→ Work instruction
Copy out each line of the entries below in which the string "Arguments" appears.

_ _ _ _

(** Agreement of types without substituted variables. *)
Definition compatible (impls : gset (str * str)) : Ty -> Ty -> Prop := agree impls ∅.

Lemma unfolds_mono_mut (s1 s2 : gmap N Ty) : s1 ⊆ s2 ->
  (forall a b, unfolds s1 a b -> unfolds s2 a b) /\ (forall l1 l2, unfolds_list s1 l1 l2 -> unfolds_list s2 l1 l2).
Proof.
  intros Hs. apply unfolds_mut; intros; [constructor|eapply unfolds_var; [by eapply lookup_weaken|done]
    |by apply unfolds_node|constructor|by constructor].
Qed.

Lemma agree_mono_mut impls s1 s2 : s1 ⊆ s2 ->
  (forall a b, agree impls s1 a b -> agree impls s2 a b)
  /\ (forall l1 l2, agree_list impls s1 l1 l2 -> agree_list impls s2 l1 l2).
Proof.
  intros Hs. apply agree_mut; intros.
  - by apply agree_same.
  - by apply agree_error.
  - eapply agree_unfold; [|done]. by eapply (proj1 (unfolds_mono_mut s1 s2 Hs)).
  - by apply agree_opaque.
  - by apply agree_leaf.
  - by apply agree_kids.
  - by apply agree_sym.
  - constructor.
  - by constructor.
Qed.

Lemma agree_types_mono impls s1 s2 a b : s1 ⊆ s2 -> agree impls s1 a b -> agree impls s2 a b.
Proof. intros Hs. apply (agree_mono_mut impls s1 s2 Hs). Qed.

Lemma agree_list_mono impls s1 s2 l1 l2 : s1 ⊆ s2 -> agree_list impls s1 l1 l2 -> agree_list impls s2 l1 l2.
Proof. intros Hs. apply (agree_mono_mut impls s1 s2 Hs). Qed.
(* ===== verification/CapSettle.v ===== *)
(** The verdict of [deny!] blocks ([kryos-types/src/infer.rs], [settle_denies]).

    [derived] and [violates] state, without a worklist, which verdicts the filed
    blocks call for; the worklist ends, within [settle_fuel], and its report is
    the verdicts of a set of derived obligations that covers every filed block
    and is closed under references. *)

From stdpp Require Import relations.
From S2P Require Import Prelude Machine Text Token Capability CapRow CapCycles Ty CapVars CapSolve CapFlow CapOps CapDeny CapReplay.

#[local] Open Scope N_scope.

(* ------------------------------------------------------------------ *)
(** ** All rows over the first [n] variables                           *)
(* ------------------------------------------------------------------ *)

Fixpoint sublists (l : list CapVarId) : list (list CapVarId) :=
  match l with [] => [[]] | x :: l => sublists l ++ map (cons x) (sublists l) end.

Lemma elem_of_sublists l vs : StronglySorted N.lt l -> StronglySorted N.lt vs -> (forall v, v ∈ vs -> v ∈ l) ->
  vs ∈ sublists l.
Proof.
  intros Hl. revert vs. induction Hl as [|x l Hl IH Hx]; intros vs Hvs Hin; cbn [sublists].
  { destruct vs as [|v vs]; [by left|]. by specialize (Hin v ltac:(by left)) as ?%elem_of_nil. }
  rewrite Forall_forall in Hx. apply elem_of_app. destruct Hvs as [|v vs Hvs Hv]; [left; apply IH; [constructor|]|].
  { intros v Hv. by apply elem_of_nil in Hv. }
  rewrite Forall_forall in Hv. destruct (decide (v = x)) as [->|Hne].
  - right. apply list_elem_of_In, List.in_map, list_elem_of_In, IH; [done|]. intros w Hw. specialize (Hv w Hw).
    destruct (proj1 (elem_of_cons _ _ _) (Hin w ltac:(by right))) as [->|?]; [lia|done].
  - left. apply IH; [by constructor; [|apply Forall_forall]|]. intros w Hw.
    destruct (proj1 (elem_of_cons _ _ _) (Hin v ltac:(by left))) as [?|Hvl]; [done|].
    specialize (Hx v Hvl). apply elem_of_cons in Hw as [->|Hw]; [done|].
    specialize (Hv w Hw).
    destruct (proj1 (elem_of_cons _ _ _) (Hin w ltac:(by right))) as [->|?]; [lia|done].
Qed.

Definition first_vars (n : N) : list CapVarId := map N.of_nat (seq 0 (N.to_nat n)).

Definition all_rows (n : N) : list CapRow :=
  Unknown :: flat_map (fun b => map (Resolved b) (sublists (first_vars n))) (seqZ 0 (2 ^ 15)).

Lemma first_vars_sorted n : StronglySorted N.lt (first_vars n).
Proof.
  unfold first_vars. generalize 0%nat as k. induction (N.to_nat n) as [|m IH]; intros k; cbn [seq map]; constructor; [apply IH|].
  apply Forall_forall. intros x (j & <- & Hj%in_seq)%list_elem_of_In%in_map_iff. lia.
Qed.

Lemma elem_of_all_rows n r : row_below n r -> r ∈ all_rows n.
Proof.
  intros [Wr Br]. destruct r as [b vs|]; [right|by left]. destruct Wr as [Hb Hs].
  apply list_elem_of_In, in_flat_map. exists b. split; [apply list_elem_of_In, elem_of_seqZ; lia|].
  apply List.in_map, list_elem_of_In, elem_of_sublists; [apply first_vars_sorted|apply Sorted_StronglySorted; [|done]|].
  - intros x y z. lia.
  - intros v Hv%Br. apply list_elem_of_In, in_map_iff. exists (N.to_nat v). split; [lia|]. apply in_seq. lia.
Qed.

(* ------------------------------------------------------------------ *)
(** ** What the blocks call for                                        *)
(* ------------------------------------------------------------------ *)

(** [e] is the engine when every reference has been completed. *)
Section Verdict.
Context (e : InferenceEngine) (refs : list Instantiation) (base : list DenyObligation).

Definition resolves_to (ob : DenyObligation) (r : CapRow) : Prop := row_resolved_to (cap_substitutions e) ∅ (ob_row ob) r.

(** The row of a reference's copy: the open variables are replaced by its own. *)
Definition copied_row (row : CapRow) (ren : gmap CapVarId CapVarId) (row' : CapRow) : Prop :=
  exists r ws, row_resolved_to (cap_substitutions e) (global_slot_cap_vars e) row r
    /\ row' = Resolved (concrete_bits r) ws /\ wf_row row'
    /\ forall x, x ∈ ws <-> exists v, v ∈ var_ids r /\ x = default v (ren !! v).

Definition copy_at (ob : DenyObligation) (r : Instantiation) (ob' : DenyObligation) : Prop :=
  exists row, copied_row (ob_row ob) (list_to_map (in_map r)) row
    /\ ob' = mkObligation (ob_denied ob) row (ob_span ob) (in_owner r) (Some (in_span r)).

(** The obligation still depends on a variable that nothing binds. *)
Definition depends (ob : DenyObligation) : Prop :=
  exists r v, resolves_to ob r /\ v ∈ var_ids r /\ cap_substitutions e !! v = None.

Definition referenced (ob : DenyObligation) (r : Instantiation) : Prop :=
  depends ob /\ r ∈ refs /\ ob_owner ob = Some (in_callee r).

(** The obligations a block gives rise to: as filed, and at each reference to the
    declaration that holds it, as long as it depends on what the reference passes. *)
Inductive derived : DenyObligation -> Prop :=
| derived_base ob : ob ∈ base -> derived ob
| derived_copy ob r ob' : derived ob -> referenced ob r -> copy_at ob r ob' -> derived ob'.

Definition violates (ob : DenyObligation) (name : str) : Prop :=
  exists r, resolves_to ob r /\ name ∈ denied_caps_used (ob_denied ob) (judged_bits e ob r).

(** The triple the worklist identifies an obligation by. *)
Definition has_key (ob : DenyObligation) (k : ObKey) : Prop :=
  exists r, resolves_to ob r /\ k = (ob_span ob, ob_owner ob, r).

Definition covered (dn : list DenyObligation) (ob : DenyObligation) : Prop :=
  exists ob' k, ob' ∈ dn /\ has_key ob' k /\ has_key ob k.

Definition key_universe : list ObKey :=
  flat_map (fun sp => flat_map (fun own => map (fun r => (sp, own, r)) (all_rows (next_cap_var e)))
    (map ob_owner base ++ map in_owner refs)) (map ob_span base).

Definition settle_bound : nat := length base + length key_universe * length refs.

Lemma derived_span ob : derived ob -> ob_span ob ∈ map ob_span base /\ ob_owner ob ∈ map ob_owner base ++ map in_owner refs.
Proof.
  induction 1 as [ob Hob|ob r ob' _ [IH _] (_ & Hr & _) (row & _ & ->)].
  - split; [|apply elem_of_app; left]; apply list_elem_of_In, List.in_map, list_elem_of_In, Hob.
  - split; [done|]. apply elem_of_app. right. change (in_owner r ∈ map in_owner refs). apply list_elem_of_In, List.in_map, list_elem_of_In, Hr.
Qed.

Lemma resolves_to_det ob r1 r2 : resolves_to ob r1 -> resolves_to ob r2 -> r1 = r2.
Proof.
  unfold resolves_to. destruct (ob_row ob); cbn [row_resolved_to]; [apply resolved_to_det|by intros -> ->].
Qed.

_ _ _ _

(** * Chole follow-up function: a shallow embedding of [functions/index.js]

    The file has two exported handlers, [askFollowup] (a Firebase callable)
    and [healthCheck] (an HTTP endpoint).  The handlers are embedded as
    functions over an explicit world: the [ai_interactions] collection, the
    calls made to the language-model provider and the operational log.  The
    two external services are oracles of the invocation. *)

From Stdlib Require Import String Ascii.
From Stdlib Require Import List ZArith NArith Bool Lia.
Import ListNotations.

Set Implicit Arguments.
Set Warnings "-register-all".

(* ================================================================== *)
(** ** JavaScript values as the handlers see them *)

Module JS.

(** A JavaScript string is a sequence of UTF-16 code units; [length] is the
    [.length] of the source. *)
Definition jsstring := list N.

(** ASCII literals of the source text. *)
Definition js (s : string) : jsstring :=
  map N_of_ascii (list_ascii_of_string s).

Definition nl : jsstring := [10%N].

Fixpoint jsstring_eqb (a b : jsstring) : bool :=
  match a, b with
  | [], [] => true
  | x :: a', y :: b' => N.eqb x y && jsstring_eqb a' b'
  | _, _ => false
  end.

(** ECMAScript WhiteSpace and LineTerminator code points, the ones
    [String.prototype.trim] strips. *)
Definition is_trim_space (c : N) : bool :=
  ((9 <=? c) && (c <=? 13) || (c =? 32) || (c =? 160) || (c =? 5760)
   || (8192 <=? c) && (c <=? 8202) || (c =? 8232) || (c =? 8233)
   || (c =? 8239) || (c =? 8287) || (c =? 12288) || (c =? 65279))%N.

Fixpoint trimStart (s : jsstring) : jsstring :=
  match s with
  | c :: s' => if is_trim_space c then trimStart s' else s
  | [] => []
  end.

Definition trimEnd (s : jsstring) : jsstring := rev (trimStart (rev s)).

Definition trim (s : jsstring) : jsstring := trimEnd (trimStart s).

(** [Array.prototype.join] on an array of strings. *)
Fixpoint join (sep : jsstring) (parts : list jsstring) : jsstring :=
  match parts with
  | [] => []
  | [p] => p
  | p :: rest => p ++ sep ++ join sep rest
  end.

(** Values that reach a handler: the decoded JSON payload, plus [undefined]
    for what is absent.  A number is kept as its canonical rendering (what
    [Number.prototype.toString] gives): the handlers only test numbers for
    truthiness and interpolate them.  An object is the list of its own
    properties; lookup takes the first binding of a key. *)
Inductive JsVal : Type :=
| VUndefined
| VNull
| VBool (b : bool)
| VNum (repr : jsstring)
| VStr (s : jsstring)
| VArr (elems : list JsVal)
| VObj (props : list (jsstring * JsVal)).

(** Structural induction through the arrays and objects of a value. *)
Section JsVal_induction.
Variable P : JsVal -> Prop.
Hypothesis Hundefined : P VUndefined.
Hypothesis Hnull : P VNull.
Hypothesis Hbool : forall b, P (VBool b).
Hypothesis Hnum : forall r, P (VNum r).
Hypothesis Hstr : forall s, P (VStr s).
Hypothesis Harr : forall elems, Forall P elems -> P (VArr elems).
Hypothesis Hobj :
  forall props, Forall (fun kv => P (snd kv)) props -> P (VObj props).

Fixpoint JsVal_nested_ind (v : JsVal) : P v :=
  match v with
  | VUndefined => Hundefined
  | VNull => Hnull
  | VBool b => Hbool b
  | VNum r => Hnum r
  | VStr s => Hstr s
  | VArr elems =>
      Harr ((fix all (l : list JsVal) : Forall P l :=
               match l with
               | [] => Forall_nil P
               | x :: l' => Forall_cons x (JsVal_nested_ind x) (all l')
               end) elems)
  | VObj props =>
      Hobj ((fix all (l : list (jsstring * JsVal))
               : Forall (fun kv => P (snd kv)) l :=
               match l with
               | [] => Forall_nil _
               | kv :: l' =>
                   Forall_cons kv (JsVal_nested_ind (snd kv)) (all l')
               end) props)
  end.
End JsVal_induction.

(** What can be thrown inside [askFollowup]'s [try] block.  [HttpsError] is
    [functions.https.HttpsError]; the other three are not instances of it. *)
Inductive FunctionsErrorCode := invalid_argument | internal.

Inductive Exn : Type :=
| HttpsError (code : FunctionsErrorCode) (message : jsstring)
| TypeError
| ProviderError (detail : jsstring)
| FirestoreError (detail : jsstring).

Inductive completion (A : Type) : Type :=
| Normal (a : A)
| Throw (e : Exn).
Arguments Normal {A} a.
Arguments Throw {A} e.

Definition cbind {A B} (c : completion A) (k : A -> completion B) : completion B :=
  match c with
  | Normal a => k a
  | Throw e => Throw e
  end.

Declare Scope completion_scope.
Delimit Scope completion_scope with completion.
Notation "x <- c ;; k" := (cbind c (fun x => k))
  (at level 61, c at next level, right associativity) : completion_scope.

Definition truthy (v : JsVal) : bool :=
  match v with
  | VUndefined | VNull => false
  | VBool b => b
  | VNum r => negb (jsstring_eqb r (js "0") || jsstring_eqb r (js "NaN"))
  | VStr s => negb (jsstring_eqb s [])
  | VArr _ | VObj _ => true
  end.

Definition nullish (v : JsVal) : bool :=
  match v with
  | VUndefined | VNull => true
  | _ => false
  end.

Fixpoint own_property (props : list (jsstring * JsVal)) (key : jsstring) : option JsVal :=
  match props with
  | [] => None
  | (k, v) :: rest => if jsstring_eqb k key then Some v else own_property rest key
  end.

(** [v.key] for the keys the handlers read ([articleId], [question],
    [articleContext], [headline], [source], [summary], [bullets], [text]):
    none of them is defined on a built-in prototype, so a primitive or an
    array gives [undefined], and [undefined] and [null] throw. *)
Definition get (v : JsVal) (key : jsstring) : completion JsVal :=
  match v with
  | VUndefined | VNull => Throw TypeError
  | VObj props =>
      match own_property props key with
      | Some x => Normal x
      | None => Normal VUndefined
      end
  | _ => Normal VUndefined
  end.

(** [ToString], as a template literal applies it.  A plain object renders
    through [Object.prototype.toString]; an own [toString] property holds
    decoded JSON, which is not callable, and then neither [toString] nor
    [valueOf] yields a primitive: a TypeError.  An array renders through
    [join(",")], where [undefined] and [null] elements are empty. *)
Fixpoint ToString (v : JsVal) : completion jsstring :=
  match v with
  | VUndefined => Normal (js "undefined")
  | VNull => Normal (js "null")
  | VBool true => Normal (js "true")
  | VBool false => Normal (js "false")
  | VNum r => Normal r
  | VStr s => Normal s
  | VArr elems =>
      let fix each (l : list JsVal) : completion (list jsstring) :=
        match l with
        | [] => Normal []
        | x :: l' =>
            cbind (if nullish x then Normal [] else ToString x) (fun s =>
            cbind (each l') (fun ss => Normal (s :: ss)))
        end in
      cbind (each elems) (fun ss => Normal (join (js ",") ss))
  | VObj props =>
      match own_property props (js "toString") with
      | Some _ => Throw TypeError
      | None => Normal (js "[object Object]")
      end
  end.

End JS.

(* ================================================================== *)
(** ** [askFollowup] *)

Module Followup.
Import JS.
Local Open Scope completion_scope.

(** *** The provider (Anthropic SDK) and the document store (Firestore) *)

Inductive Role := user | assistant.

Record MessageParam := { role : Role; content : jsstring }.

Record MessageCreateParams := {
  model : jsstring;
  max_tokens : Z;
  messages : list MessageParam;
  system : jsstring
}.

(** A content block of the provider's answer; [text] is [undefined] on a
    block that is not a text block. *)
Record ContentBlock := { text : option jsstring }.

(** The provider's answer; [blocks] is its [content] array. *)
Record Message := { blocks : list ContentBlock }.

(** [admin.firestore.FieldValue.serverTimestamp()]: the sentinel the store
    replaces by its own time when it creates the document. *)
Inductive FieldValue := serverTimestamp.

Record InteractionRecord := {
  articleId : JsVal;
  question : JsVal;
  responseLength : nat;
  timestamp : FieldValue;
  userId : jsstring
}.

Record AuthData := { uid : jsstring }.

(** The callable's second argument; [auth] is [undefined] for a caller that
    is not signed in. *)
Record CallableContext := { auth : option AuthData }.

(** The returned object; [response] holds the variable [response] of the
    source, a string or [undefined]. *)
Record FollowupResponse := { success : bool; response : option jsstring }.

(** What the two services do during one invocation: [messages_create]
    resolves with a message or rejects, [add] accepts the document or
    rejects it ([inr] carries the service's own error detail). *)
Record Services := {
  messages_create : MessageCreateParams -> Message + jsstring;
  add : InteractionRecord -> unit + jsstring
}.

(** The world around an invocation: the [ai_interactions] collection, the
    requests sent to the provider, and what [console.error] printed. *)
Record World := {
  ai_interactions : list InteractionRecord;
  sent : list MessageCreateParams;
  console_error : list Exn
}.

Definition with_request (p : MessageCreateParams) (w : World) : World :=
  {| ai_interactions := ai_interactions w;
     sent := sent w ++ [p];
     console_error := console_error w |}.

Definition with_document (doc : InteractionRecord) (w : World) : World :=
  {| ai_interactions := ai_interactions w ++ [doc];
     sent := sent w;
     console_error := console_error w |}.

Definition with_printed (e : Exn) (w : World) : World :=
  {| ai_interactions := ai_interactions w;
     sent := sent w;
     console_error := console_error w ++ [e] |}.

_ _ _ _

→ Task output
Set Implicit Arguments.
Arguments Normal {A} a.
Arguments Throw {A} e.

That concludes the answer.